Julio Camba
El otro día, al pasar por el mercado, presencié la disputa de una aldeana con un campesino. Cuando llegué al lugar del suceso el campesino había comenzado a hacer una detallada exposición de sus ideas antirreligiosas. ¡Exposición realmente impropia de un Ateneo, tan por su falta de razones científicas como por la violencia de sus frases! De las palabras de aquel campesino se deducía un espíritu satánico, que no creía en el misterio virginal de la encarnación ni en la omnipotencia de Dios. La aldeana, sin atemorizarse, le habló al campesino de su mujer, y entonces el campesino le dijo:
-¡Tú qué vas a decir! ¡Si tú estás en el libro del capitán Portela!...
La ira de la aldeana se desbordó con esta frase. Avanzó hacia el hombre, y dándole en la cara con un repollo, se lo quería hacer comer. Yo abandoné sumamente intrigado el lugar de la escena. ¿Quién era el capitán Portela? ¿Qué clase de libro había escrito este capitán? ¿Cuál era la razón de que -porque le hubiesen recordado una cita bibliográfica- pretendiera aquella aldeana que sus repollos se comiesen crudos, como las ensaladas?
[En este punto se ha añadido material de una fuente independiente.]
Lemma move_to_front_spec st l ids1 ids2 xs1 y xs2 p :
  is_list st l (ids1 ++ p :: ids2) (xs1 ++ y :: xs2) -> length ids1 = length xs1 ->
  exists st' l', move_to_front p (st, l) = Ret tt (st', l') /\
    is_list st' l' (p :: ids1 ++ ids2) (y :: xs1 ++ xs2) /\ budget st' = budget st.
Proof.
  intros Hil Hlen. destruct (last (head l :: ids1)) as [a|] eqn:Ha; [|by apply last_None in Ha].
  destruct (hd_error (ids2 ++ [tail l])) as [b|] eqn:Hb; [|by destruct ids2].
  destruct (position_links st l ids1 (p :: ids2) _ a p Hil Ha eq_refl) as [Hn1 Hp1].
  destruct (position_members st l ids1 (p :: ids2) _ a p Hil Ha eq_refl) as (Has & Hps & _ & _).
  assert (is_list st l ((ids1 ++ [p]) ++ ids2) (xs1 ++ y :: xs2)) as Hil' by (by rewrite <- app_assoc).
  assert (last (head l :: ids1 ++ [p]) = Some p) as Hlp by (by rewrite app_comm_cons, last_snoc).
  destruct (position_links st l (ids1 ++ [p]) ids2 _ p b Hil' Hlp Hb) as [Hn2 Hp2].
  destruct (position_members st l (ids1 ++ [p]) ids2 _ p b Hil' Hlp Hb) as (_ & Hbs & _ & _).
  unfold move_to_front. lrun.
  destruct (inner_node _ _ _ _ p Hil) as [-> ->]; [set_solver|]. cbn [orb]. rewrite Hp1.
  destruct ids1 as [|i ids1].
  { injection Ha as <-. rewrite Z.eqb_refl. destruct xs1; [|done]. by exists st, l. }
  assert (a <> head l) as Hah.
  { assert (a ∈ i :: ids1) as Hai. { cbn [last] in Ha. apply last_split in Ha as [k ->]. set_solver. }
    destruct (inner_node _ _ _ _ a Hil) as [Hh _]; [set_solver|]. by apply Z.eqb_neq in Hh. }
  rewrite (proj2 (Z.eqb_neq _ _) Hah). cbv beta iota zeta. cbn [nodes budget]. rewrite Hn2.
  set (m1 := set_prev b a (set_next a b (nodes st))). set (l1 := set_size (_size l - 1) l).
  assert (is_list (Store m1 (budget st)) l1 ((i :: ids1) ++ ids2) (xs1 ++ xs2)) as Hil1.
  { eapply (is_list_remove st _ l _ (i :: ids1) ids2 xs1 y xs2 p a b); try done;
      [by left|apply (il_cache _ _ _ _ Hil)|subst m1; somes|subst m1; field_eqs..]. }
  assert (is_Some (m1 !! p)) as Hps1 by (subst m1; somes).
  assert (p ∉ node_cache l1 ++ head l1 :: ((i :: ids1) ++ ids2) ++ [tail l1]) as Hpn.
  { pose proof (il_nodup _ _ _ _ Hil) as Hnd.
    replace (node_cache l ++ head l :: ((i :: ids1) ++ p :: ids2) ++ [tail l]) with
      ((node_cache l ++ head l :: i :: ids1) ++ p :: (ids2 ++ [tail l])) in Hnd
      by (cbn [app]; rewrite <- ?app_assoc; cbn [app]; by rewrite <- ?app_assoc).
    rewrite <- Permutation_middle in Hnd. apply NoDup_cons in Hnd as [Hnd _]. set_solver. }
  assert (data (get_node m1 p) = y) as Hdp.
  { subst m1. fields. pose proof (il_data _ _ _ _ Hil) as Hd. rewrite fmap_app in Hd.
    apply app_inj_1 in Hd as [_ Hd]; [|by rewrite length_fmap]. rewrite fmap_cons in Hd.
    by injection Hd as Hd _. }
  destruct (position_links _ _ [] ((i :: ids1) ++ ids2) _ (head l1) i Hil1 eq_refl eq_refl) as [Hhn _].
  destruct (position_members _ _ [] ((i :: ids1) ++ ids2) _ (head l1) i Hil1 eq_refl eq_refl) as (Hhs & His & _ & _).
  change (head l1) with (head l) in *. cbn [nodes] in *. rewrite Hhn.
  destruct (il_nodes _ _ _ _ Hil p) as [Hp0 _]; [set_solver|].
  do 2 eexists. split; [done|]. split; [|done].
  eapply (is_list_insert (Store m1 (budget st)) _ l1 _ [] ((i :: ids1) ++ ids2) [] (xs1 ++ xs2) p y (head l) i);
    try done; [cbn [_size l1 set_size]; lia|somes|somes|field_eqs|field_eqs|field_eqs].
Qed.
Un amigo me lo explicó todo, contándome una historia de malicias y de delicias: una historia picaresca que yo voy a poner en una crónica, ya que no puedo ponerla en una jácara o en un romance.. Mis compañeros de la misteriosa Orden de los Terribles -dedicados a hacer la desgracia de los maridos mientras hacen la felicidad de las mujeres- tiene mucho que aprender en el libro de este don Juan lugareño, que, con un nombre verdaderamente terrible, se llama el capitán Portela.
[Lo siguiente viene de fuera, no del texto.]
(* ===== verification/Coroutine.v ===== *)
(** * Coroutines and their scheduler (src/os/coroutine.h, coroutine.cc, task_scheduler.h)

    A coroutine is its promise; control moves between coroutines by the
    handles that the awaiters return.  The file models the promise fields, the
    awaiters ([task_awaiter], [yield_awaiter], [this_scheduler_t],
    [wait_queue_done]), the error path [coroutine_handle_fail], the task queue
    and the scheduler, and then the system they make up: any number of cores
    that run coroutines from one queue while the bodies await each other,
    sleep, yield, return and fail in any order.

    The bodies are C++ code of their own; a body is here whatever it asks of
    this machinery next.  A handle is the promise's address, [None] is
    [noop_coroutine()] (back to the scheduler).  Storage of returned values and
    the backtrace fields are not modelled. *)
From S2P Require Import Prelude.

(** ** Definitions *)

Inductive status := Init | Running | Suspend | Done | Fail.

#[export] Instance status_eq_dec : EqDecision status.
Proof. solve_decision. Defined.

Record promise := Promise {
  caller : option Z;
  self_scheduler : option Z;
  has_error_handler : bool;
  no_yield : bool;
  _status : status
}.

(** The member initialisers. *)
Definition promise_new : promise := Promise None None false false Init.

Abbreviation promises := (gmap Z promise).
Abbreviation P := (K promises).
Todavía joven y fuerte -como corresponde a un don Juan-, el capitán Portela había solicitado su retiro y se había ido a vivir a Brandón, una parroquia vecina de Pontevedra, en donde las mujeres son sanas, hermosas y fecundas, con una fecundidad que sorprendería a los avisados maridos de una capital. Brandón es inocente, y en la época del capitán Portela parece que era una misma la inocencia que hacía pecar a las mujeres y confiar a los maridos. El capitán se aprovechaba de ella y la burlaba. Todos los días se llevaba a su casa, en los recios bigotes veteranos, la sabrosa humedad de algún beso furtivo. ¡Gallos de Brandón! ¿Cuántas veces fue hollada por el capitán Portela la misma tierra de vuestros corrales, que eran vuestros feudos? ¡Grillos de Brandón! ¿Cuántas veces suspendisteis una serenata para no turbar los dulces sollozos que el capitán Portela pretendía vanamente ahogar con sus besos?
Era irresistible aquel capitán que, no teniendo moros con quienes pelear, derribaba todos los días alguna de estas formidables bellezas aldeanas sobre su tierra de labor, entre las altas hierbas, que le servían de lecho y de cortinas. Luego, cuando llegaba a su casa, a hurtadillas de su mujer, sacaba un cuaderno y anotaba el nombre de la víctima y el lugar del sacrificio. Un día, el bizarro capitán se puso malo y se murió. ¿Debilidad? ¿Gota? ¿Reúma? Ello es que la muerte del héroe dejó en la más triste orfandad a media parroquia de Brandón, cuyo número de vecinos había aumentado considerablemente desde que el capitán llegara a ella. La viuda llamó a un notario para que arreglase los papeles del difunto, y ante las austeras gafas leguleyas apareció el pequeño cuaderno con sus terribles revelaciones.
El escándalo fue espantoso. ¿Era verdad lo que decía el libro del capitán Portela, o se trataba de un caso de vanidad póstuma? De un modo o de otro, las cenizas del capitán no merecían tierra sagrada, y se pensó muy seriamente en hacer con ellas una exhumación vengadora. Un día un pobre hombre llegó junto a su mujer.
-¿Sabes lo que me han dicho?
-¿El qué?
-Pues que la hija está en el libro del capitán Portela.
-¡Bah! Son habladurías de la parroquia.
-Por un sí o por un no, yo voy a ver el libro.
Y fue, contrariando la opinión de su mujer. Vio el libro, y allí no sólo estaba su hija, sino que también estaba su esposa.
Esta historia es reciente. No hace aún mucho más de un año desde la muerte del capitán Portela. Yo recojo su vida según se cuenta por aquí, y como explicación de una frase popular. Por lo demás, la parroquia de Brandón merece todo mi respeto y toda mi simpatía: una simpatía igual para sus mujeres que para sus maridos.